Vitalik Buterin is the creator of the cryptocurrency network Ethereum and his views are rarely disputed. On his way to a blockchain conference, he managed a quick stop in to visit us here at eToro’s headquarters and even answered some of our questions.

The full Q&A session is at: https://www.youtube.com/watch?v=F_ETd_5E1iI&t=18s

@MatiGreenspan
eToro, Senior Market Analyst

 

Please note: All data, figures, and graphs are valid as of September 11th. All trading carries risk. Only risk capital you can afford to lose.

Market Overview

As Hurricane Irma pelts the western shores of Florida the United States mourns on the 16th anniversary of the worst terror attack in US history.

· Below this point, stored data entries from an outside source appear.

Lemma insert_spec a l : window lo a -> sorted l -> sorted (insert a l) /\ forall x, x ∈ insert a l <-> x = a \/ x ∈ l.
Proof using Hok.
  intros Ha. induction l as [|b l IH]; intros Hl; cbn [insert].
  - split; [apply sorted_cons; split; [done|]; split; [apply sorted_nil|constructor]|]. intros x. by rewrite elem_of_cons.
  - pose proof Hl as (Hb & Hs & Hf)%sorted_cons. destruct (Z.eqb_spec (featureCmp a b) 0) as [E|Hne].
    + apply (featureCmp_zero lo) in E as ->; [|done..]. split; [done|]. intros x. rewrite elem_of_cons. tauto.
    + destruct (Z.ltb_spec (featureCmp a b) 0).
      * split; [|intros x; by rewrite elem_of_cons]. apply sorted_cons. split; [done|]. split; [done|]. constructor; [done|].
        rewrite Forall_forall in Hf |- *. intros x Hx. apply (cmp_lt_trans a b x); [done|done| |done|by apply Hf].
        destruct Hs as [Hw _]. rewrite Forall_forall in Hw. by apply Hw.
      * destruct (IH Hs) as [Hi He]. split; [|intros x; rewrite !elem_of_cons, He; tauto]. apply sorted_cons. split; [done|]. split; [done|].
        rewrite Forall_forall in Hf |- *. intros x [->|Hx]%He; [|by apply Hf]. pose proof (cmp_flip a b Ha Hb). lia.
Qed.

Lemma insertlist_spec ins old : Forall (window lo) ins -> sorted old ->
  sorted (insertlist ins old) /\ forall x, x ∈ insertlist ins old <-> x ∈ ins \/ x ∈ old.
Proof using Hok.
  unfold insertlist. revert old. induction ins as [|a ins IH]; intros old Hi Ho; cbn [fold_left].
  - split; [done|]. intros x. rewrite elem_of_nil. tauto.
  - apply Forall_cons in Hi as [Ha Hi]. destruct (insert_spec a old Ha Ho) as [Hs He]. destruct (IH (insert a old) Hi Hs) as [Hs' He'].
    split; [done|]. intros x. rewrite He', He, elem_of_cons. tauto.
Qed.

(** A merged head stays below the merged tails. *)
Lemma sorted_below a l : sorted (a :: l) -> forall x, x ∈ l -> featureCmp a x < 0.
Proof. intros (_ & _ & Hf)%sorted_cons x. rewrite Forall_forall in Hf. apply Hf. Qed.

Lemma merge_loop_spec (fuel : nat) l1 l2 : sorted l1 -> sorted l2 -> (length l1 + length l2 < fuel)%nat ->
  exists l, merge_loop fuel l1 l2 = Some l /\ sorted l /\ forall x, x ∈ l <-> x ∈ l1 \/ x ∈ l2.
Proof using Hok.
  revert l1 l2. induction fuel as [|fuel IH]; intros l1 l2 H1 H2 Hf; [lia|]. cbn [merge_loop].
  destruct l1 as [|a l1]; [exists l2; split; [done|]; split; [done|]; intros x; rewrite elem_of_nil; tauto|].
  destruct l2 as [|b l2]; [exists (a :: l1); split; [done|]; split; [done|]; intros x; rewrite elem_of_nil; tauto|].
  cbn [length] in Hf. pose proof (sorted_below _ _ H1) as B1. pose proof (sorted_below _ _ H2) as B2.
  pose proof H1 as (Ha & S1 & _)%sorted_cons. pose proof H2 as (Hb & S2 & _)%sorted_cons.
  assert (forall x, x ∈ l1 -> window lo x) as W1 by (destruct S1 as [W1 _]; by apply Forall_forall).
  assert (forall x, x ∈ l2 -> window lo x) as W2 by (destruct S2 as [W2 _]; by apply Forall_forall).
  pose proof (cmp_flip a b Ha Hb) as Hflip.
  destruct (Z.eqb_spec (featureCmp a b) 0) as [E|Hne]; [|destruct (Z.ltb_spec (featureCmp a b) 0)].
  - apply (featureCmp_zero lo) in E as ->; [|done..]. destruct (IH l1 l2) as (l & -> & Hs & He); [done|done|lia|]. ored. exists (b :: l).
    split; [done|]. split; [|intros x; rewrite !elem_of_cons, He; tauto]. apply sorted_cons. split; [done|]. split; [done|].
    apply Forall_forall. intros x [Hx|Hx]%He; auto.
  - destruct (IH l1 (b :: l2)) as (l & -> & Hs & He); [done|done|cbn [length]; lia|]. ored. exists (a :: l).
    split; [done|]. split; [|intros x; rewrite !elem_of_cons, He, elem_of_cons; tauto]. apply sorted_cons. split; [done|]. split; [done|].
    apply Forall_forall. intros x [Hx|[->|Hx]%elem_of_cons]%He; [auto|done|]. apply (cmp_lt_trans a b x); auto.
  - destruct (IH (a :: l1) l2) as (l & -> & Hs & He); [done|done|cbn [length]; lia|]. ored. exists (b :: l).
    split; [done|]. split; [|intros x; rewrite !elem_of_cons, He, elem_of_cons; tauto]. apply sorted_cons. split; [done|]. split; [done|].
    apply Forall_forall. intros x [[->|Hx]%elem_of_cons|Hx]%He; [lia| |auto]. apply (cmp_lt_trans b a x); auto. lia.
Qed.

Now that entire streets in Miami and other major cities have turned into rivers and Hurricane Jose does not appear to be on its way to enter the United States, it may be possible that the worst is already behind us.

Meanwhile in Mexico, the massive 8.1 magnitude earthquake has claimed a total of 90 lives and the damage to buildings is still being assessed.

In North Korea, we have thankfully not seen any new nukes over the weekend. However, rhetoric from the communist dictator persists. Kim even threw a party for all his nuclear scientists to celebrate the success of the program.

Markets in Japan are flying this morning with the Nikkei 225 up 1.41% thanks to some minor data. The Chinese index had a great start to the day but the growth was not sustained and the markets are now down.

European indices are just opening now with a significant gap up over the weekend.

Defective Markets

Now that the financial crisis is considered to be over by most economists and financial analysts it’s time to tally the damage for this too.

However, unlike a hurricane or an earthquake, it’s much more difficult to rebuild after an event like the subprime mortgage crisis. The central bank’s main response to the crisis was to buy financial assets but left most of the structural problems alone.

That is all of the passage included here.